WORK TASK> From the line containing "replace (n +" to the final line of the entries, every line is to be reproduced exactly; no other line belongs in the output.

THE RECORDS>
Start of Block

(* ===== verification/SerialSpec.v ===== *)
(** * SerialSpec: the conversation with the bridge over Serial.v

    What the functions that read a line make of any line, and the conversations of
    [send], [loop] and [updateConfiguration] from end to end, on a line that loses nothing. *)
From Stdlib Require Import Strings.String ZifyBool.
From S2P Require Import Prelude CMem Format SnSocket Serial.

(** ** A line that loses nothing *)

(** The characters on the line, in the order they pass: heard from the bridge, or said to it. *)
Inductive passing := Heard (c : Z) | Said (c : Z).
Definition said_of (x : passing) : option Z := match x with Said c => Some c | Heard _ => None end.

(** What the bridge has to say, and what has passed so far. *)
Class SerialLaw `{SerialOs} := {
  to_read : SW -> list Z;
  traffic : SW -> list passing;
  sys_read_law f c rest w : to_read w = c :: rest ->
    exists w', sys_read f w = Some ((1, c), w') /\ to_read w' = rest /\ traffic w' = traffic w ++ [Heard c];
  sys_write_law f bs w : exists n w', sys_write f bs w = Some (n, w') /\ to_read w' = to_read w /\ traffic w' = traffic w ++ map Said bs
}.
(** All that was said. *)
Definition written `{SerialLaw} (w : SW) : list Z := omap said_of (traffic w).

Lemma omap_heard bs : omap said_of (map Heard bs) = [].
Proof. by induction bs. Qed.
Lemma omap_said bs : omap said_of (map Said bs) = bs.
Proof. induction bs as [|b bs IH]; [done|]. cbn in *. by rewrite IH. Qed.

(** ** Texts *)

(** A line as it is split at its spaces. *)
Fixpoint split_sp (l : list Z) : list (list Z) :=
  match l with
  | [] => [[]]
  | c :: l' => if c =? SP then [] :: split_sp l' else match split_sp l' with w :: ws => (c :: w) :: ws | [] => [[c]] end
  end.
Definition spaced (ws : list (list Z)) : list Z := concat (map (cons SP) ws).

(** A token: no space, no terminator. *)
Definition token (w : list Z) : Prop := Forall (fun c => c <> SP /\ c <> 0) w.

Lemma split_sp_spec l : Forall (fun c => c <> 0) l ->
  exists w ws, split_sp l = w :: ws /\ l = w ++ spaced ws /\ token w /\ Forall token ws.
Proof.
  induction 1 as [|c l Hc _ (w & ws & E & -> & Hw & Hws)]; cbn [split_sp].
  { exists [], []. split_and!; [done|done|constructor|repeat constructor]. }
  destruct (Z.eqb_spec c SP) as [->|]; rewrite E; [exists [], (w :: ws)|exists (c :: w), ws]; split_and!; try done; repeat constructor; done.
Qed.

Lemma split_sp_token w r : token w -> split_sp (w ++ r) = match split_sp r with v :: vs => (w ++ v) :: vs | [] => [w] end.
Proof.
  induction 1 as [|c w [Hc _] _ IH]; cbn [app split_sp]; [destruct r as [|c r]; [done|]; cbn [split_sp]; destruct (c =? SP); [done|by destruct (split_sp r)]|].
  destruct (Z.eqb_spec c SP); [done|]. rewrite IH. by destruct (split_sp r).
Qed.

Lemma split_spaced w ws : token w -> Forall token ws -> split_sp (w ++ spaced ws) = w :: ws.
Proof.
  intros Hw Hws. revert w Hw. induction Hws as [|v ws Hv _ IH]; intros w Hw; rewrite split_sp_token by done; [cbn; by rewrite app_nil_r|].
  change (split_sp (spaced (v :: ws))) with ([] :: split_sp (v ++ spaced ws)). by rewrite IH, app_nil_r.
Qed.

(** ** [strsep] and numbers *)

(** Where [strsep] stands in a buffer with the words [ws] ahead, and [k] zeros behind them. *)
Definition ahead (ws : list (list Z)) (k : nat) : option (list Z) :=
  match ws with [] => None | w :: ws => Some (w ++ spaced ws ++ zero_bytes k) end.

Lemma strsep_at_space w r : token w -> strsep_at (w ++ SP :: r) = Some (w ++ 0 :: r, Some r).
Proof.
  induction 1 as [|c w [H1 H2] _ IH]; [done|]. cbn [app strsep_at]. apply Z.eqb_neq in H1 as ->, H2 as ->. by rewrite IH.
Qed.
Lemma strsep_at_end w r : token w -> strsep_at (w ++ 0 :: r) = Some (w ++ 0 :: r, None).
Proof.
  induction 1 as [|c w [H1 H2] _ IH]; [done|]. cbn [app strsep_at]. apply Z.eqb_neq in H1 as ->, H2 as ->. by rewrite IH.
Qed.

Lemma strsep_ahead w ws k : token w -> (0 < k)%nat ->
  exists r, strsep (ahead (w :: ws) k) = Some (Some (w ++ 0 :: r), ahead ws k) /\ S (length r) = (length (spaced ws) + k)%nat.
Proof.
  intros Hw Hk. cbn [ahead strsep]. destruct ws as [|v ws]; cbn [spaced map concat app ahead].
  - destruct k as [|k]; [lia|]. change (zero_bytes (S k)) with (0 :: zero_bytes k).
    exists (zero_bytes k). rewrite strsep_at_end by done. unfold zero_bytes. by rewrite length_replicate.
  - rewrite strsep_at_space by done. eexists. split; [unfold spaced; cbn [mbind option_bind]; by rewrite <- app_assoc|].
    unfold spaced. cbn [map concat app length]. rewrite !length_app. unfold zero_bytes. rewrite length_replicate. lia.
Qed.

(** What [parseLong] makes of a token does not depend on what is behind its terminator. *)
Lemma strtol_space_token w : token w -> exists v, token v /\ forall r, strtol_space (w ++ 0 :: r) = Some (v ++ 0 :: r).
Proof.
  induction 1 as [|c w Hc Hw (v & Hv & IH)]; [exists []; split; [constructor|done]|]. cbn [app strtol_space].
  destruct ((c =? SP) || ((9 <=? c) && (c <=? 13))); [by exists v|]. exists (c :: w). split; [by constructor|done].
Qed.
Lemma strtol_base_token w : token w -> exists b v, token v /\ forall r, strtol_base (w ++ 0 :: r) = Some (b, v ++ 0 :: r).
Proof.
  intros Hw. destruct w as [|c w]; [exists 10, []; split; [constructor|done]|]. cbn [app strtol_base].
  destruct (c =? 48) eqn:Hc; cbn [negb]; [|by exists 10, (c :: w)]. destruct w as [|x w]; [exists 8, [c]; done|]. cbn [app].
  destruct ((x =? 120) || (x =? 88)); cbn [negb]; [|by exists 8, (c :: x :: w)]. apply Forall_cons in Hw as [Hc0 Hw]. pose proof Hw as [_ Hw']%Forall_cons.
  destruct w as [|h w]; [exists 8, [c; x]; split; [by constructor|done]|]. cbn [app].
  destruct (digit_value 16 h); [by exists 16, (h :: w)|]. exists 8, (c :: x :: h :: w). split; [by constructor|done].
Qed.
Lemma strtol_digits_token b w : b <= 36 -> token w -> forall acc, exists n v, token v /\ forall r, strtol_digits b acc (w ++ 0 :: r) = Some (n, v ++ 0 :: r).
Proof.
  intros Hb. induction 1 as [|c w Hc Hw IH]; intros acc.
  - exists acc, []. split; [constructor|]. intros r. cbn [app strtol_digits]. unfold digit_value. cbn. by destruct (Z.ltb_spec 36 b); [lia|].
  - cbn [app strtol_digits]. destruct (digit_value b c); [apply IH|]. exists acc, (c :: w). split; [by constructor|done].
Qed.
Lemma strtol_base_le s b v : strtol_base s = Some (b, v) -> b <= 36.
Proof.
  destruct s as [|c [|x [|h s]]]; cbn [strtol_base]; [done| | |]; destruct (c =? 48); cbn [negb]; try (intros; simplify_eq; lia);
    destruct ((x =? 120) || (x =? 88)); cbn [negb]; try (intros; simplify_eq; lia).
  destruct (digit_value 16 h); intros; simplify_eq; lia.
Qed.

Lemma parseLong_token w : token w -> exists ok n, forall r, parseLong (w ++ 0 :: r) = Some (ok, n).
Proof.
  intros Hw. unfold parseLong, strtol. destruct (strtol_space_token w Hw) as (v & Hv & Es).
  set (v' := if (default 0 (head v) =? 45) || (default 0 (head v) =? 43) then tail v else v).
  assert (token v') as Hv' by (unfold v'; destruct v as [|c v]; cbn [head tail]; [by destruct (_ || _)|]; apply Forall_cons in Hv as [? ?]; case_match; [done|by constructor]).
  destruct (strtol_base_token v' Hv') as (b & u & Hu & Eb). pose proof (strtol_base_le _ _ _ (Eb [])) as Hb36.
  destruct (strtol_digits_token b u Hb36 Hu 0) as (n & t & Ht & Ed).
  assert (Hhead : forall (x : list Z) r, token x -> head (x ++ 0 :: r) = Some (default 0 (head x))) by (intros [|c x] r _; done).
  assert (Hv0 : forall r, (if (default 0 (head v) =? 45) || (default 0 (head v) =? 43) then tail (v ++ 0 :: r) else v ++ 0 :: r) = v' ++ 0 :: r).
  { intros r. unfold v'. destruct v as [|c v]; [done|]. cbn [head default from_option app tail]. by case_match. }
  destruct (digit_value b (default 0 (head u))) as [d|] eqn:Hd.
  - set (val := if default 0 (head v) =? 45 then - n else n).
    exists (negb ((negb (default 0 (head t) =? 0) && negb (default 0 (head t) =? NL)) ||
      (((if val <? LONG_MIN then LONG_MIN else if LONG_MAX <? val then LONG_MAX else val) =? LONG_MIN) ||
       ((if val <? LONG_MIN then LONG_MIN else if LONG_MAX <? val then LONG_MAX else val) =? LONG_MAX)) &&
       ((val <? LONG_MIN) || (LONG_MAX <? val)))), (if val <? LONG_MIN then LONG_MIN else if LONG_MAX <? val then LONG_MAX else val).
    intros r. rewrite Es. cbn [mbind option_bind]. rewrite Hhead by done. cbn [mbind option_bind]. rewrite Hv0, Eb. cbn [mbind option_bind].
    rewrite Hhead by done. cbn [mbind option_bind]. rewrite Hd, Ed. cbn [mbind option_bind]. fold val.
    destruct (val <? LONG_MIN); [|destruct (LONG_MAX <? val)]; rewrite Hhead by done; reflexivity.
  - exists false, 0. intros r. rewrite Es. cbn [mbind option_bind]. rewrite Hhead by done. cbn [mbind option_bind]. rewrite Hv0, Eb. cbn [mbind option_bind].
    rewrite Hhead by done. cbn [mbind option_bind]. by rewrite Hd.
Qed.

(** The number a token is, if it is one of a byte. *)
Definition number_of (w : list Z) : option Z :=
  match parseLong (w ++ [0]) with
  | Some (true, n) => if (UINT8_MAX <? n) || (n <? 0) then None else Some n
  | _ => None
  end.

Lemma number_of_token w : token w ->
  exists ok n, (forall r, parseLong (w ++ 0 :: r) = Some (ok, n)) /\
    number_of w = (if (ok : bool) then if (UINT8_MAX <? n) || (n <? 0) then None else Some n else None).
Proof.
  intros Hw. destruct (parseLong_token w Hw) as (ok & n & Hp). exists ok, n. split; [done|].
  unfold number_of. rewrite Hp. by destruct ok.
Qed.

Lemma number_of_byte w n : number_of w = Some n -> byte n.
Proof.
  unfold number_of, byte, UINT8_MAX. destruct (parseLong _) as [[[] m]|]; try done.
  destruct ((255 <? m) || (m <? 0)) eqn:E; [done|]. intros [= ->]. lia.
Qed.

Definition numbers_of (ws : list (list Z)) : option (list Z) := mapM number_of ws.

Lemma data_loop_ahead k ws : Forall token ws -> (0 < k)%nat -> forall fuel d n, (length ws < fuel)%nat -> 0 <= n ->
  n + Z.of_nat (length ws) < UINT16_MAX -> (Z.to_nat n + length ws <= length d)%nat ->
  data_loop fuel (ahead ws k) d n =
  Some (match numbers_of ws with Some ns => (splice d (Z.to_nat n) ns, n + Z.of_nat (length ns)) | None => (no_data, 0) end).
Proof.
  intros Hws Hk. unfold numbers_of, UINT16_MAX. induction Hws as [|w ws Hw Hws IH]; intros fuel d n Hf Hn Hl Hd; (destruct fuel as [|fuel]; [cbn in Hf; lia|]).
  - cbn. by rewrite splice_nil, Z.add_0_r.
  - cbn [length] in *. cbn [data_loop]. destruct (strsep_ahead w ws k Hw Hk) as (r & -> & _). cbn [mbind option_bind].
    destruct (number_of_token w Hw) as (ok & m & Hp & Hno). rewrite Hp. cbn [mapM mbind option_bind]. rewrite Hno.
    destruct ok; cbn [negb]; [|done]. destruct ((UINT8_MAX <? m) || (m <? 0)) eqn:Hm; [done|]. unfold UINT8_MAX, UINT16_MAX in *.
    destruct (Z.leb_spec 65535 n); [lia|]. rewrite to_ushort_id by lia. rewrite IH by (rewrite ?length_insert; lia).
    cbn [mbind option_bind]. destruct (mapM number_of ws) as [ns|] eqn:Hns; [|done]. cbn [mbind option_bind].
    apply length_mapM in Hns. rewrite to_uchar_id by (unfold byte; lia). f_equal. f_equal; [|cbn [length]; lia].
    replace (Z.to_nat (n + 1)) with (S (Z.to_nat n)) by lia. apply splice_insert. lia.
Qed.

(** The words of an address: as many numbers as an address has bytes. *)
Definition address_words `{MqttSn} (ws : list (list Z)) : option (list Z) :=
  ns ← numbers_of ws; if (length ns =? sizeof_device_address)%nat then Some ns else None.

(** Where [N/A] is not accepted, testing for it makes no difference: it is not a number. *)
Lemma na_not_number w r : token w -> memcmp_eq (w ++ 0 :: r) (lit "N/A") = Some true -> number_of w = None.
Proof.
  unfold memcmp_eq. destruct (_ <? _)%nat; [done|]. intros Hw [= E%bool_decide_eq_true].
  destruct w as [|c w]; [done|]. cbn in E. injection E as -> _. done.
Qed.

Section Address.
Context `{MqttSn}.

Lemma address_loop_ahead na k ws : (na = Na_stops -> is_Some (numbers_of ws)) -> Forall token ws -> (3 <= k)%nat -> forall fuel a n, (length ws < fuel)%nat ->
  Z.of_nat (length ws) < 65535 -> (n <= sizeof_device_address)%nat -> Z.of_nat sizeof_device_address < 65535 -> length a = sizeof_device_address ->
  exists ok a' m, address_loop na fuel (ahead ws k) a (Z.of_nat n) = Some (ok, a', Z.of_nat m) /\
    match numbers_of ws with
    | Some ns => if (n + length ns <=? sizeof_device_address)%nat then ok = true /\ a' = splice a n ns /\ m = (n + length ns)%nat
                 else ok = false /\ a' = no_address
    | None => ok = false /\ a' = no_address
    end.
Proof.
  intros Hna Hws Hk. unfold numbers_of in *. induction Hws as [|w ws Hw Hws IH]; intros fuel a n Hf Hl Hn Hsz Ha; (destruct fuel as [|fuel]; [cbn in Hf; lia|]).
  - cbn. exists true, a, n. rewrite Nat.add_0_r. destruct (Nat.leb_spec n sizeof_device_address); [|lia]. by rewrite splice_nil.
  - cbn [length] in *. cbn [address_loop]. destruct (strsep_ahead w ws k Hw ltac:(lia)) as (r & -> & Hr). cbn [mbind option_bind].
    destruct (number_of_token w Hw) as (ok & m & Hp & Hno). cbn [mapM mbind option_bind].
    assert (exists b, (match na with Na_untested => Some false | _ => memcmp_eq (w ++ 0 :: r) (lit "N/A") end) = Some b /\ (b = true -> number_of w = None)) as (b & -> & Hb).
    { assert (exists b, memcmp_eq (w ++ 0 :: r) (lit "N/A") = Some b) as (b & Eb).
      { unfold memcmp_eq. destruct (Nat.ltb_spec (length (w ++ 0 :: r)) (length (lit "N/A"))) as [Hlt|]; [|by eexists].
        rewrite length_app in Hlt. cbn [length lit map list_ascii_of_string] in Hlt. lia. }
      destruct na; [| |by exists false]; (exists b; split; [done|]; intros ->; by eapply na_not_number). }
    cbn [mbind option_bind]. destruct b.
    { specialize (Hb eq_refl). rewrite Hb. cbn [mbind option_bind].
      destruct na; [|destruct (Hna eq_refl) as [x Hx]; cbn [mapM] in Hx; by rewrite Hb in Hx|]; by exists false, no_address, n. }
    assert (Hna' : na = Na_stops -> is_Some (mapM number_of ws)).
    { intros E. destruct (Hna E) as [x Hx]. cbn [mapM] in Hx. destruct (number_of w); [|done]. cbn [mbind option_bind] in Hx. by destruct (mapM number_of ws). }
    specialize (IH Hna').
    rewrite Hp. cbn [mbind option_bind]. rewrite Hno. destruct ok; cbn [negb]; [|by exists false, no_address, n].
    destruct ((UINT8_MAX <? m) || (m <? 0)) eqn:Hm; [by exists false, no_address, n|]. cbn [mbind option_bind]. unfold UINT8_MAX in *.
    destruct (Z.ltb_spec (Z.of_nat sizeof_device_address) (Z.of_nat n + 1)).
    { exists false, no_address, n. split; [done|]. destruct (mapM number_of ws) as [ns|]; [|done]. cbn [mbind option_bind mret option_ret length].
      destruct (Nat.leb_spec (n + S (length ns)) sizeof_device_address); [lia|done]. }
    rewrite to_ushort_id by lia. rewrite Nat2Z.id, to_uchar_id by (unfold byte; lia). replace (Z.of_nat n + 1) with (Z.of_nat (S n)) by lia.
    destruct (IH fuel (<[n := m]> a) (S n)) as (ok & a' & m' & Hrun & Hres); [lia|lia|lia|lia|by rewrite length_insert|].
    exists ok, a', m'. split; [done|]. destruct (mapM number_of ws) as [ns|]; [|done]. cbn [mbind option_bind mret option_ret length].
    replace (n + S (length ns))%nat with (S n + length ns)%nat by lia. revert Hres.
    destruct (Nat.leb_spec (S n + length ns) sizeof_device_address); [|done]. intros (-> & -> & ->). split_and!; [done|apply splice_insert; lia|done].
Qed.
End Address.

End of Block

ANSWER FOR THE TASK>
    replace (n + S (length ns))%nat with (S n + length ns)%nat by lia. revert Hres.
    destruct (Nat.leb_spec (S n + length ns) sizeof_device_address); [|done]. intros (-> & -> & ->). split_and!; [done|apply splice_insert; lia|done].
Qed.
End Address.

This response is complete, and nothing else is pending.